New Rules Aim To Rid Schools Of Junk Foods1

Schools across the United States will get a face-lift when it comes to their vending machine selections. When a kid is having a snack attack they won’t be able to find things like high-calorie sports drinks and candy bars. Gone are the days of Flaming Hot Cheetos.  Those items will be replaced with diet drinks, granola bars and other healthier items.

Diet though? How about plain ole water.

The Agriculture Department said Thursday that for the first time it will make sure that all foods sold in the nation’s 100,000 schools are healthier by expanding fat, calorie, sugar and sodium limits to almost everything sold during the school day.

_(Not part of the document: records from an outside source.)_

(** An attempt written with its slot changes the view of that slot only. *)
Lemma view_inserted d d' id a slot :
  attempts d' = <[id := a]> (attempts d) ->
  (forall b, attempts d !! id = Some b -> att_slot b = att_slot a) ->
  sv_retries (view d' slot) =
    if decide (slot = att_slot a) then <[id := (att_retry_index a, standing_of (att_state a))]> (sv_retries (view d slot))
    else sv_retries (view d slot).
Proof.
  intros Ha Hold. apply map_eq. intros j. apply option_eq. intros [n s]. rewrite view_retry, Ha.
  destruct (decide (slot = att_slot a)) as [->|Hne]; destruct (decide (j = id)) as [->|Hj];
    rewrite ?lookup_insert_eq, ?lookup_insert_ne, ?view_retry by done; try reflexivity.
  - split; [by intros (b & [= <-] & _ & <- & <-)|]. intros [= <- <-]. by exists a.
  - split; [intros (b & [= <-] & Hs & _); by destruct Hne|]. intros (b & Hb & Hs & _). specialize (Hold b Hb). congruence.
Qed.

(** *** Transactions that no slot notices *)

Definition quiet (d d' : db) : Prop := standings d' = standings d /\ finalization_claims d' = finalization_claims d.
Lemma quiet_refl d : quiet d d.
Proof. done. Qed.
Lemma quiet_trans d d1 d2 : quiet d d1 -> quiet d1 d2 -> quiet d d2.
Proof. intros [A B] [C D]. split; congruence. Qed.
Lemma quiet_view d d' slot : quiet d d' -> view d' slot = view d slot.
Proof. intros [A B]. unfold view. by rewrite A, B. Qed.
Lemma quiet_exec d d' : attempts d' = attempts d -> finalization_claims d' = finalization_claims d -> quiet d d'.
Proof. intros A B. split; [unfold standings; by rewrite A|done]. Qed.
Lemma quiet_fold {A} (f : db -> A -> M db) :
  (forall d x d', f d x = Ok d' -> quiet d d') -> forall l d d', try_fold f d l = Ok d' -> quiet d d'.
Proof.
  intros Hf l. induction l as [|x l IH]; intros d d' E; [by injection E as ->|].
  cbn in E. apply bind_Ok in E as (d1 & E1 & E). eapply quiet_trans; eauto.
Qed.

Create HintDb quiet.
Ltac quiet_statement f := intros; unfold f in *; op_inv; by apply quiet_exec.
Section Statements.
Context `{ThirdParty}.
Lemma commit_quiet d d' : commit d = Ok d' -> quiet d d'.
Proof. by intros [-> _]%commit_Ok. Qed.
Lemma insert_lease_row_quiet k l d d' : insert_lease_row k l d = Ok d' -> quiet d d'.
Proof. quiet_statement insert_lease_row. Qed.
Lemma insert_lease_quiet a p l n d d' : insert_lease a p l n d = Ok d' -> quiet d d'.
Proof. unfold insert_lease. intros E. apply bind_Ok in E as (e & _ & E). by eapply insert_lease_row_quiet. Qed.
Lemma update_lease_quiet k e o t d d' n : update_lease k e o t d = Ok (d', n) -> quiet d d'.
Proof. quiet_statement update_lease. Qed.
Lemma release_one_quiet k t d d' : release_one k t d = Ok d' -> quiet d d'.
Proof. quiet_statement release_one. Qed.
Lemma insert_event_quiet e d d' n : insert_event e d = Ok (d', n) -> quiet d d'.
Proof. quiet_statement insert_event. Qed.
Lemma insert_artifact_quiet k r d d' : insert_artifact k r d = Ok d' -> quiet d d'.
Proof. quiet_statement insert_artifact. Qed.
Lemma insert_attempt_artifact_quiet a r i d d' : insert_attempt_artifact a r i d = Ok d' -> quiet d d'.
Proof. quiet_statement insert_attempt_artifact. Qed.
Lemma insert_leased_artifact_quiet l a d d' : insert_leased_artifact l a d = Ok d' -> quiet d d'.
Proof. quiet_statement insert_leased_artifact. Qed.
Lemma insert_observation_quiet i o d d' : insert_observation i o d = Ok d' -> quiet d d'.
Proof. quiet_statement insert_observation. Qed.
Lemma select_observation_quiet s r d d' : select_observation s r d = Ok d' -> quiet d d'.
Proof. quiet_statement select_observation. Qed.
Lemma insert_decision_quiet i r d d' : insert_decision i r d = Ok d' -> quiet d d'.
Proof. quiet_statement insert_decision. Qed.
Lemma insert_run_quiet i r d d' : insert_run i r d = Ok d' -> quiet d d'.
Proof. quiet_statement insert_run. Qed.
Lemma insert_attempt_slot_quiet i r d d' : insert_attempt_slot i r d = Ok d' -> quiet d d'.
Proof. quiet_statement insert_attempt_slot. Qed.
Lemma insert_observation_slot_quiet i r d d' : insert_observation_slot i r d = Ok d' -> quiet d d'.
Proof. quiet_statement insert_observation_slot. Qed.
Lemma insert_membership_quiet i r d d' : insert_membership i r d = Ok d' -> quiet d d'.
Proof. quiet_statement insert_membership. Qed.
Lemma insert_sequence_quiet r i p d d' : insert_sequence r i p d = Ok d' -> quiet d d'.
Proof. quiet_statement insert_sequence. Qed.
Lemma insert_member_quiet s m d d' : insert_member s m d = Ok d' -> quiet d d'.
Proof. quiet_statement insert_member. Qed.
Lemma insert_budget_quiet a n d d' : insert_budget a n d = Ok d' -> quiet d d'.
Proof. quiet_statement insert_budget. Qed.
Lemma charge_budget_quiet a n d d' : charge_budget a n d = Ok d' -> quiet d d'.
Proof. quiet_statement charge_budget. Qed.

Not only will this affect vending machine choices but as well as foods from the “a la carte” lines and bake sales.

The Associated Press reports that one of the biggest changes under the rules will be a near-ban on high-calorie sports drinks, which many beverage companies added to school vending machines to replace high-calorie sodas that they pulled in response to criticism from the public health community. Under the new rule, sodas and sports drink under 60 calories or less in a 12 ounce serving would be allowed in high schools. Elementary and middle schools could sell only water, carbonated water, 100 percent fruit or vegetable juice, and low fat and fat-free milk, including nonfat flavored milks.

Some schools in the U.S. have already adjusted their menus, but not everyone has been an advocate.

From Yahoo News:

Sandra Ford, president of the School Nutrition Association and director of food and nutrition services for a school district in Bradenton, Fla., said in prepared testimony that the healthier foods have been expensive and participation has declined since the standards went into effect. She also predicted that her school district could lose $975,000 a year under the new “a la carte” guidelines because they would have to eliminate many of the foods they currently sell.

“The new meal pattern requirements have significantly increased the expense of preparing school meals, at a time when food costs were already on the rise,” she said.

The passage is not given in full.